5. Não movimentação dos recursos em conta bancária específica: alega que ficou determinado que os recursos não utlizados deveriam ser aplicados em caderneta de poupança ou aplicação financeira de curto prazo e que assim procedeu;

 

6. Indevida utilização de recursos em finalidade diversa do estabelecido no convênio: requereu a substituição da prestação de contas dos valores aplicados indevidamente, sendo o referido valor ajustado na contrapartida no Município, sendo superior ao valor concedido.

 

Do exposto, a Diretoria de Controle da Administração Estadual, em reanálise processual, exarou parecer conclusivo, firmando o seguinte entendimento:

 

I. Que subsistem as irregularidades quanto à substituição da prestação de contas;

 

II. Que se afasta a responsabilidade do Senhor Ramon da Silva em face das alegações e documentos apresentados;

 

III. Que são insuficientes as alegações de defesa e os documentos apresentados pelo Senhor Anderlei José Antonelli para elidir as irregularidades.

 

Para tanto, sugere:

 

a) Julgar irregulares com imputação de débito dos recursos transferidos no montante de R$ 1.000.000,00 (um milhão de reais) ao Senhor Anderlei José Antonelli;

 

b) dar quitação ao responsável da parcela de R$ 999.969,28 (novecentos e noventa e nove mil, novecentos e sessenta e nove reais e vinte e oito centavos);

 

c) Condenar o Responsável ao pagamento de R$ 30,72 (trinta reais e setenta e dois centavos) em face do indevido pagamento de despesas com multas/juros em faturas da CASAN/SC;

 

d) aplicar ao Responsável, multas e fixar prazo de 30 (trinta) dias para o devido recolhimento, em face das seguintes irregularidades;

 

d.1) indevida realização de despesas com propaganda e publicidade;

 

d.2) indevido pagamento de despesas de pessoal;

 

d.3) não movimentação dos recursos do convênio na conta bancária em que ocorreu o repasse;

 

d.4) não aplicação de parte dos recursos nas finalidades estabelecidas no convênio;

 

e) Determinar ao Coordenador da Comissão de Controle Interno e ao Gerente de Contabilidade da Secretaria de Estado da Saúde providências mais rigorosas e tempestivas nas ações de Controle Interno;

 

f) alertar a Comissão de Controle Interno e à Gerência de Contabilidade, da Secretaria de Estado da Saúde que o não cumprimento da determinação acima mencionada poderá cominar em sanções administrativas previstas na Lei Complementar nº 202/2000, e;

 

g) Cientificar os interessados do Acórdão dessa e. Corte de Contas.

 

É o relatório

 

2. DA ANÁLISE

 

A Diretoria de Controle de Contas, dessa e.
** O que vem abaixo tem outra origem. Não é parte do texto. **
(* ===== verification/Gateway.v ===== *)
(** * End-to-end properties of the gateway

    A request path [p] that is not empty and whose [..] segments never go
    above [/data] is resolved by [path.join('/data', p)] to [full_path p].
    The kernel reaches that path through the names [data_key p], the
    UTF-8 bytes of ["data"] and of each segment [p] normalises to.  The section [SafePath]
    proves this once.  The handler theorems below then run each handler
    on a filesystem state and state its outcome and final state in terms
    of the kernel map:
    - write creates the missing parent directories and stores the UTF-8
      bytes of the content;
    - read returns the decoded bytes, so a read after a write returns the
      written string;
    - list returns the children of the directory;
    - delete removes the subtree, or unlinks the file;
    - every handler keeps the tree invariant and never throws.
    These need the path to be one Node and the kernel accept
    ([kernel_path]: no NUL code unit, no name of more than 255 bytes, a
    full path of fewer than 4096 bytes).  The other paths are covered by
    their own theorems: a NUL makes Node refuse the call, a long name
    makes [open] fail after [mkdir] created the parents, and the write
    is idempotent on every path, whether it succeeds or fails.  The last
    group shows what the code does beyond the spec: [..] leaves [/data],
    a [content] that is not a string fails after [mkdir], an array is
    written chunk by chunk, a lone surrogate is not read back, and a
    [path] that is not a string makes [list] fail. *)

From S2P Require Import Prelude Utf8 Json NodePath NodeFs Async Handlers Server Findings.
From Stdlib Require Import QArith.
Import Json NodePath NodeFs Async Handlers Server Findings.
Open Scope io_scope.

Module Gateway.

(** ** Paths below the data directory *)

(** The segments a request path normalises to; below [/data] when the
    path does not climb above it. *)
Definition req_segs (p : jstr) : list jstr := norm_rel p.

(** The path [path.join(DATA_DIR, p)] returns for such a path. *)
Definition full_path (p : jstr) : jstr :=
  abs_path (‹"data"› :: req_segs p) (has_trailing (DATA_DIR ++ CH_SLASH :: p)).

(** The kernel's names for it. *)
Definition data_key (p : jstr) : kpath := map Utf8.encode (‹"data"› :: req_segs p).

(** A request path Node and the kernel accept: no NUL code unit (Node's
    [getValidatedPath]), names of at most [NAME_MAX] bytes and a full path
    of fewer than [PATH_MAX] bytes (the kernel's [ENAMETOOLONG]). *)
Definition kernel_path (p : jstr) : Prop :=
  0%Z ∉ p /\ Forall short_name (data_key p) /\ too_long (full_path p) = false.

#[export] Instance kernel_path_dec p : Decision (kernel_path p).
Proof. unfold kernel_path, short_name. apply _. Defined.

Lemma nul_free_iff (l : jstr) : 0%Z ∉ l <-> Forall (fun u => u <> 0%Z) l.
Proof.
  rewrite Forall_forall. split; [intros H x Hx ->; done|]. intros H Hin. by apply (H 0%Z).
Qed.

(** The segments a path normalises to are made of its characters. *)
Lemma req_segs_chars (P : Z -> Prop) p : Forall P p -> Forall (Forall P) (req_segs p).
Proof.
  intros Hp. unfold req_segs, norm_rel. apply Forall_rev, Forall_forall. intros x Hx.
  apply foldl_norm_seg_elem in Hx as [Hx|Hx]; [by apply not_elem_of_nil in Hx|].
  apply Forall_forall. intros u Hu. rewrite Forall_forall in Hp. apply Hp. by eapply split_slash_elem.
Qed.

(** A JavaScript string that names something under [/data]: no [..] of
    it goes above [/data]. *)
Definition safe_path (p : jstr) : Prop :=
  p <> [] /\ climbs 0 (split_slash p) = false /\ Utf8.units16 p.

#[export] Instance safe_path_dec p : Decision (safe_path p).
Proof. unfold safe_path, Utf8.units16. apply _. Defined.

Lemma clean_data : clean_seg ‹"data"›.
Proof. decide_it. Qed.

Lemma has_trailing_data p : p <> [] -> has_trailing (DATA_DIR ++ CH_SLASH :: p) = has_trailing p.
Proof.
  intros Hp. unfold has_trailing. by rewrite last_app_ne, last_cons_ne.
Qed.

Section SafePath.
Context (p : jstr).
Hypothesis Hsafe : safe_path p.

Lemma req_segs_clean : Forall clean_seg (‹"data"› :: req_segs p).
Proof.
  constructor; [apply clean_data|apply norm_rel_clean].
Qed.

Lemma req_segs_units16 : Forall Utf8.units16 (‹"data"› :: req_segs p).
Proof.
  destruct Hsafe as (_ & _ & H16). constructor; [decide_it|].
  apply Forall_rev, Forall_forall. intros x Hx.
  apply foldl_norm_seg_elem in Hx as [Hx|Hx]; [by apply not_elem_of_nil in Hx|].
  pose proof (units16_split p H16) as Hu. rewrite Forall_forall in Hu. by apply Hu.
Qed.

Lemma join_full : join [Some (JStr DATA_DIR); Some (JStr p)] = inr (full_path p).
Proof. destruct Hsafe as (Hp & Hd & _). by apply join_data_within. Qed.

Lemma kcomponents_full : kcomponents (full_path p) = data_key p.
Proof. apply kcomponents_abs_path; [apply req_segs_clean|apply req_segs_units16]. Qed.

Lemma ktrailing_full : ktrailing (full_path p) = has_trailing p.
Proof.
  destruct Hsafe as (Hp & _ & _). unfold full_path.
  rewrite ktrailing_abs_path by (done || apply req_segs_clean || apply req_segs_units16).
  by apply has_trailing_data.
Qed.
(** X12: [released_languages] depends on the released codes as a set only:
    two lists with the same members give the same result, whatever their
    order and repetitions, and listing the default code among the released
    codes changes nothing. *)
Theorem released_languages_depends_on_code_set (released1 released2 : list string)
    (default_code : string) (catalog : list (string * string)) :
  (forall c, c ∈ released1 <-> c ∈ released2) ->
  released_languages released1 default_code catalog =
    released_languages released2 default_code catalog /\
  released_languages (default_code :: released1) default_code catalog =
    released_languages released1 default_code catalog.
Proof.
  intros Hset. rewrite !released_languages_eq_filter. split; f_equal.
  - apply list_filter_iff. intros [c n]; simpl. by rewrite Hset.
  - apply list_filter_iff. intros [c n]; simpl. rewrite elem_of_cons. tauto.
Qed.

Lemma released_languages_depends_on_code_set_witness :
  released_languages ["fr"; "de"] "en" [("en", "English"); ("de", "Deutsch")] =
  released_languages ["de"; "fr"; "de"] "en" [("en", "English"); ("de", "Deutsch")].
Proof.
  apply (released_languages_depends_on_code_set ["fr"; "de"] ["de"; "fr"; "de"] "en"
           [("en", "English"); ("de", "Deutsch")]).
  intros c. rewrite !elem_of_cons, !elem_of_nil. tauto.
Defined.

(** X13: every language returned is an entry of the catalog whose code is
    released or the default; the default code is in the result exactly when
    the catalog has it, so forcing it in never invents an entry; and the
    result is never longer than the catalog. *)
Theorem released_languages_from_catalog (released : list string) (default_code : string)
    (catalog : list (string * string)) :
  (forall lang, lang ∈ released_languages released default_code catalog ->
     (code lang, name lang) ∈ catalog /\
     (code lang ∈ released \/ code lang = default_code)) /\
  (default_code ∈ code <$> released_languages released default_code catalog <->
   default_code ∈ fst <$> catalog) /\
  length (released_languages released default_code catalog) <= length catalog.
Proof.
  rewrite released_languages_eq_filter. split; [|split].
  - intros lang Hin. apply list_elem_of_fmap in Hin as ([c n] & -> & Hin).
    apply list_elem_of_filter in Hin as [Hp Hin]. simpl in *. done.
  - rewrite !list_elem_of_fmap. split.
    + intros (lang & Hd & Hin). apply list_elem_of_fmap in Hin as ([c n] & -> & Hin).
      apply list_elem_of_filter in Hin as [_ Hin]. simpl in Hd. subst c.
      by exists (default_code, n).
    + intros ([c n] & Hd & Hin). simpl in Hd. subst c.
      exists (mkLanguage default_code n). split; [done|].
      apply list_elem_of_fmap. exists (default_code, n). split; [done|].
      apply list_elem_of_filter. split; [by right|done].
  - rewrite length_fmap. apply length_filter.
Qed.

Lemma released_languages_from_catalog_witness :
  (code (mkLanguage "fr" "French"), name (mkLanguage "fr" "French"))
    ∈ [("fr", "French"); ("de", "Deutsch")] /\
  ~ "en" ∈ code <$> released_languages ["fr"] "en" [("fr", "French"); ("de", "Deutsch")].
Proof.
  split.
  - apply (proj1 (released_languages_from_catalog ["fr"] "en"
                    [("fr", "French"); ("de", "Deutsch")])).
    vm_compute. left.
  - intros Hin.
    apply (proj1 (proj2 (released_languages_from_catalog ["fr"] "en"
                           [("fr", "French"); ("de", "Deutsch")]))) in Hin.
    simpl in Hin. rewrite !elem_of_cons, elem_of_nil in Hin.
    destruct Hin as [H | [H | []]]; discriminate H.
Defined.

End ReleasedLanguages.

Section AllLanguages.

Lemma sorted_by_fixed {A} (key : A -> string) (l : list A) :
  Sorted (key_le key) l -> sorted_by key l = l.
Proof.
  induction 1 as [|x l Hl IH Hhd]; [done|].
  change (sorted_by key (x :: l)) with (insert_by key x (sorted_by key l)).
  rewrite IH.
  destruct Hhd as [|y l' Hxy]; simpl; [done|].
  unfold key_le in Hxy. by rewrite Hxy.
Qed.

(** X14: [all_languages] loses and repeats no language: its codes are the
    codes of the catalog, rearranged, whatever the translation. *)
Theorem all_languages_keeps_every_code (ugettext : string -> string)
    (catalog : list (string * string)) :
  fst <$> all_languages ugettext catalog ≡ₚ fst <$> catalog /\
  length (all_languages ugettext catalog) = length catalog.
Proof.
  unfold all_languages.
  pose proof (sorted_by_perm snd
                ((fun lang : string * string => (fst lang, ugettext (snd lang))) <$> catalog))
    as Hperm.
  split.
  - rewrite Hperm. rewrite <- list_fmap_compose. done.
  - rewrite Hperm. by rewrite length_fmap.
Qed.

(** X15: a catalog whose translated names are already in order is returned
    in catalog order, and listing the result again without translating
    changes nothing. *)
Theorem all_languages_of_sorted (ugettext : string -> string)
    (catalog : list (string * string)) :
  (Sorted (fun a b => String.leb (ugettext (snd a)) (ugettext (snd b)) = true) catalog ->
   all_languages ugettext catalog =
     (fun lang => (fst lang, ugettext (snd lang))) <$> catalog) /\
  all_languages id (all_languages ugettext catalog) = all_languages ugettext catalog.
Proof.
  split.
  - intros Hsorted. unfold all_languages. apply sorted_by_fixed.
    induction Hsorted as [|x l Hl IH Hhd]; simpl; constructor; [done|].
    destruct Hhd; simpl; constructor. done.
  - unfold all_languages at 1.
    rewrite (list_fmap_ext _ id (all_languages ugettext catalog)).
    + rewrite list_fmap_id. apply sorted_by_fixed. apply (sorted_by_sorted snd).
    + by intros i [c n] _.
Qed.

Lemma all_languages_of_sorted_witness :
  all_languages id [("de", "Deutsch"); ("en", "English")] =
    [("de", "Deutsch"); ("en", "English")].
Proof.
  apply (proj1 (all_languages_of_sorted id [("de", "Deutsch"); ("en", "English")])).
  repeat constructor.
Defined.

End AllLanguages.

(** * Further properties of composite keys *)

Section KeyCollisions.
Import WaffleNamespace.

Lemma string_append_assoc (a b c : string) : (a +:+ b) +:+ c = a +:+ (b +:+ c).
Proof.
  induction a as [|ch a IH]; [done|].
  change (String ch ((a +:+ b) +:+ c) = String ch (a +:+ (b +:+ c))). by f_equal.
Qed.

Lemma append_dot_eq (p1 p2 n1 n2 : string) :
  p1 +:+ "." +:+ n1 = p2 +:+ "." +:+ n2 ->
  (p1 = p2 /\ n1 = n2) \/
  (exists x, p2 = p1 +:+ "." +:+ x /\ n1 = x +:+ "." +:+ n2) \/
  (exists x, p1 = p2 +:+ "." +:+ x /\ n2 = x +:+ "." +:+ n1).
Proof.
  revert p2. induction p1 as [|c p1 IH]; intros [|d p2]; simpl; intros H.
  - left. by inversion H.
  - right; left. inversion H; subst. by exists p2.
  - right; right. inversion H; subst. by exists p1.
  - inversion H as [[Hc Hrest]]. subst d.
    destruct (IH p2 Hrest) as [[-> ->] | [(x & -> & ->) | (x & -> & ->)]].
    + by left.
    + right; left. by exists x.
    + right; right. by exists x.
Qed.
(** ** DATA *)

Lemma beginData_run w s p rest :
  socket (client w) = Some s → inbox w = p :: rest →
  beginData w
  = (if loose_eq (Packet.status p) "354" then Success tt else Failure (Some p),
     {| client := with_waiting false
                    (with_socket (Some (sent ("DATA" +:+ CRLF) s)) (client w));
        inbox := rest; flow := tl (flow w) |}).
Proof.
  intros Hs Hi. unfold beginData, addCallback, callbacks.
  rewrite (send_run _ _ _ _ _ Hs Hi).
  by destruct (loose_eq (Packet.status p) "354").
Qed.

Lemma endData_run w s p rest :
  socket (client w) = Some s → inbox w = p :: rest →
  endData w
  = (if loose_eq (Packet.status p) "250" then Success tt else Failure (Some p),
     {| client := with_waiting false
                    (with_socket (Some (sent (CRLF +:+ "." +:+ CRLF) s)) (client w));
        inbox := rest; flow := tl (flow w) |}).
Proof.
  intros Hs Hi. unfold endData, addCallback, callbacks.
  rewrite (send_run _ _ _ _ _ Hs Hi).
  by destruct (loose_eq (Packet.status p) "250").
Qed.

Lemma send_silent_endData w s :
  socket (client w) = Some s → inbox w = [] →
  endData w
  = (Pending,
     {| client := with_waiting true
                    (with_socket (Some (sent (CRLF +:+ "." +:+ CRLF) s)) (client w));
        inbox := []; flow := tl (flow w) |}).
Proof.
  intros Hs Hi. unfold endData, addCallback, callbacks.
  by rewrite (send_silent _ _ _ Hs Hi).
Qed.
Lemma count_named_snoc (n : string) (l : list Emission) (e : Emission) :
  count_named n (l ++ [e]) = count_named n l + (if String.eqb (name e) n then 1 else 0).
Proof.
  rewrite count_named_app. f_equal. unfold count_named.
  destruct (String.eqb_spec (name e) n) as [Heq|Hne].
  - rewrite filter_cons_True by exact Heq. reflexivity.
  - rewrite filter_cons_False by exact Hne. reflexivity.
Qed.

(** ** The sync callback, delivered *)

Lemma readied_refl (w : World) : readied 0 w w.
Proof. unfold readied. repeat split; lia. Qed.

Lemma readied_trans (a b : nat) (w1 w2 w3 : World) :
  readied a w1 w2 -> readied b w2 w3 -> readied (a + b) w1 w3.
Proof.
  unfold readied.
  intros (H1 & H2 & H3 & H4 & H5 & H6 & H7 & H8) (G1 & G2 & G3 & G4 & G5 & G6 & G7 & G8).
  split_and!; try congruence; lia.
Qed.

Lemma handlePreparedEvent_readied (p : Payload) (w : World) :
  exists w', _handlePreparedEvent p w = (Return tt, w') /\ readied 1 w w'.
Proof.
  eexists. split; [reflexivity|].
  unfold readied. simpl. rewrite count_named_snoc. simpl.
  split_and!; try reflexivity; lia.
Qed.

Lemma prepared_handlers_readied (p : Payload) (n : nat) (w : World) :
  exists w', repeatM n (_handlePreparedEvent p) w = (Return tt, w') /\ readied n w w'.
Proof.
  revert w. induction n as [|n IH]; intros w.
  - exists w. split; [reflexivity|apply readied_refl].
  - destruct (handlePreparedEvent_readied p w) as (w1 & Hr1 & H1).
    destruct (IH w1) as (w2 & Hr2 & H2).
    exists w2. split.
    + simpl. unfold bind. rewrite Hr1. exact Hr2.
    + apply (readied_trans 1 n w w1 w2); assumption.
Qed.
(** * DataSource: loading, name resolution and join of the country statistics

    A shallow embedding of [DataSource.ts]: the [Limit] tracker, the name
    resolution index and country info registry built by [readCountryInfoDB],
    the per-country join of [readCountryStats] and the top-level [loadData]
    with the query operations [getCountry], [getCountries], [getStatLimits].

    The transport layer ([text], [json], [dsvFormat]) is not modelled: the
    inputs of the model are the parsed reference records and the parsed rows
    of the five delimited sources. *)

From Stdlib Require Import ZArith Bool Ascii SpecFloat Lia.
From stdpp Require Import base option list gmap strings.

(** ** JavaScript strings

    A string is a sequence of code units; the model keeps the code units
    below 256, which is the alphabet Rocq's [string] offers. *)
Module JSString.

(** The code units below 256 that [String.prototype.trim] strips
    (WhiteSpace and LineTerminator): TAB, LF, VT, FF, CR, SP, NBSP. *)
Definition isWhiteSpace (c : ascii) : bool :=
  match N_of_ascii c with
  | 9%N | 10%N | 11%N | 12%N | 13%N | 32%N | 160%N => true
  | _ => false
  end.

Fixpoint trimStart (s : string) : string :=
  match s with
  | EmptyString => EmptyString
  | String c s' => if isWhiteSpace c then trimStart s' else s
  end.

Fixpoint trimEnd (s : string) : string :=
  match s with
  | EmptyString => EmptyString
  | String c s' =>
      match trimEnd s' with
      | EmptyString => if isWhiteSpace c then EmptyString else String c EmptyString
      | t => String c t
      end
  end.

Definition trim (s : string) : string := trimStart (trimEnd s).

Fixpoint startsWith (p s : string) : bool :=
  match p, s with
  | EmptyString, _ => true
  | String a p', String b s' => if Ascii.eqb a b then startsWith p' s' else false
  | String _ _, EmptyString => false
  end.

(** [s.indexOf(marker)]: the position of the first occurrence; JavaScript's
    [-1] is [None]. *)
Fixpoint indexOf (marker s : string) : option nat :=
  if startsWith marker s then Some 0%nat
  else match s with
       | EmptyString => None
       | String _ s' => S <$> indexOf marker s'
       end.

Fixpoint skip (n : nat) (s : string) : string :=
  match n, s with
  | O, _ => s
  | S n', String _ s' => skip n' s'
  | S _, EmptyString => EmptyString
  end.

Fixpoint upto (n : nat) (s : string) : string :=
  match n, s with
  | S n', String c s' => String c (upto n' s')
  | _, _ => EmptyString
  end.

(** [s.substring(start)] and [s.substring(start, end)]: indices beyond the
    length are clamped, and the two indices are swapped when [start > end]. *)
Definition substring (s : string) (start : nat) (end_ : option nat) : string :=
  match end_ with
  | None => skip start s
  | Some e => upto (Nat.max start e - Nat.min start e) (skip (Nat.min start e) s)
  end.

End JSString.

(** ** JavaScript numbers

    A [number] is an IEEE 754 binary64 value, here the [spec_float] of the
    standard library at precision 53 and maximal exponent 1024.  All values
    the model builds come out of [binary_normalize] or [SFdiv], so finite
    values are in canonical form and equal numbers are equal terms. *)
Module JSNumber.

Definition number := spec_float.

Definition prec : Z := 53.
Definition emax : Z := 1024.

Definition NaN : number := S754_nan.
Definition POSITIVE_INFINITY : number := S754_infinity false.
Definition NEGATIVE_INFINITY : number := S754_infinity true.

(** The number denoted by an integer. *)
Definition ofZ (z : Z) : number := binary_normalize prec emax z 0 false.

(** [Number.isFinite] *)
Definition isFinite (x : number) : bool :=
  match x with
  | S754_zero _ | S754_finite _ _ _ => true
  | S754_infinity _ | S754_nan => false
  end.

Definition isNegZero (x : number) : bool :=
  match x with
  | S754_zero true => true
  | _ => false
  end.

(** [Math.min] and [Math.max] of two arguments: NaN when either argument is
    NaN, and [-0] is smaller than [+0]. *)
Definition Math_min (x y : number) : number :=
  match SFcompare x y with
  | None => NaN
  | Some Lt => x
  | Some Gt => y
  | Some Eq => if isNegZero x then x else y
  end.

Definition Math_max (x y : number) : number :=
  match SFcompare x y with
  | None => NaN
  | Some Gt => x
  | Some Lt => y
  | Some Eq => if isNegZero x then y else x
  end.

(** What [safeFetchData] hands to the parsers: [null], a missing column
    ([undefined]) or the text of a field. *)
Inductive JSValue :=
| JSNull
| JSUndefined
| JSString (s : string).

Definition ToString (v : JSValue) : string :=
  match v with
  | JSNull => "null"
  | JSUndefined => "undefined"
  | JSString s => s
  end.

Definition digitValue (c : ascii) : option Z :=
  let n := Z.of_N (N_of_ascii c) in
  if (48 <=? n)%Z && (n <=? 57)%Z then Some (n - 48)%Z else None.

Definition hexDigitValue (c : ascii) : option Z :=
  let n := Z.of_N (N_of_ascii c) in
  if (48 <=? n)%Z && (n <=? 57)%Z then Some (n - 48)%Z
  else if (97 <=? n)%Z && (n <=? 102)%Z then Some (n - 87)%Z
  else if (65 <=? n)%Z && (n <=? 70)%Z then Some (n - 55)%Z
  else None.

(** Reads the longest run of digits at the head of [s]: the value
    accumulated in radix [radix] from [acc], how many digits were read, and
    the rest of the string. *)
Fixpoint readDigits (digit : ascii -> option Z) (radix : Z)
    (s : string) (acc : Z) (count : nat) : Z * nat * string :=
  match s with
  | EmptyString => (acc, count, s)
  | String c s' =>
      match digit c with
      | Some d => readDigits digit radix s' (radix * acc + d)%Z (S count)
      | None => (acc, count, s)
      end
  end.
Corte de Contas, em todo tempo, com destacado saber e minuciosa análise processual, opina pela imputação de débito, irregularidade na destinação dos recursos do Convênio nº 20.254/2006-1 e aplicação de multa ao Senhor Anderlei José Antonelli;

Da conclusão estampada no Relatório final daquela Diretoria, ouso divergir, em parte, pelos argumentos que passo a expor :

I – Condenar o Responsável ao pagamento de R$ 30,72 (trinta reais e setenta e dois centavos) em face do indevido pagamento de despesas com multas/juros em faturas da CASAN/SC;

 

No relatório de defesa apresetando pelo Senhor Anderlei José Antonelli enfatiza estar consciente de que, como ordenador de despesas, lhe é cabível a responsabilidade desta restrição.

 

Muito embora admitida tal imputação, percebe-se que o valor da condenação é ínfimo, e que, por economia estritamente processual, aferida pela demanda temporal e de custo operacional, tornar-se-á menos oneroso a não cobrança de tal débito.

 

Segundo o princípio da economia processual, entre múltiplas alternativas deve ser escolhida aquela que trouxer menos encargos para as partes ou para o Estado. Este princípio, imprime um resultado máximo na prestação jurisdicional à mínima utilização de atividades procedimentais.

 

Assim, movimentar o poder público para executar quantia irrisória afronta o princípio da economia processual e da proporcionalidade. Se porventura o débito tiver inscrição na dívida ativa, a execução fiscal de débito de valor irrisório pode causar prejuízo aos cofres públicos.

 

Temos ainda que vários juízes têm indeferido de plano, petição nas execuções de débitos de valores considerados insignificantes, sob o argumento de ausência de interesse de agir por parte da Fazenda exeqüente.

 

E o motivo principal dessas sentenças é o valor alto das despesas para tomar as medidas necessárias objetivando a cobrança forçada, com publicações, citações, intimações, dispêndios com oficial de justiça, superando o benefício econômico a ser alcançado com a satisfação do crédito.

 

No intuito de poupar qualquer desperdício na condução do processo bem como nos atos processuais, de trabalho, tempo e demais despesas, e por considerar o valor ínfimo, opino pela não cobrança do débito.

 

 

II – Aplicação de multa ao Responsável, em razão da indevida realização de despesas com propaganda e publicidade; o indevido pagamento de despesas de pessoal; não movimentação dos recursos do convênio na conta bancária em que ocorreu o repasse e da não aplicação de parte dos recursos nas finalidades estabelecidas no convênio.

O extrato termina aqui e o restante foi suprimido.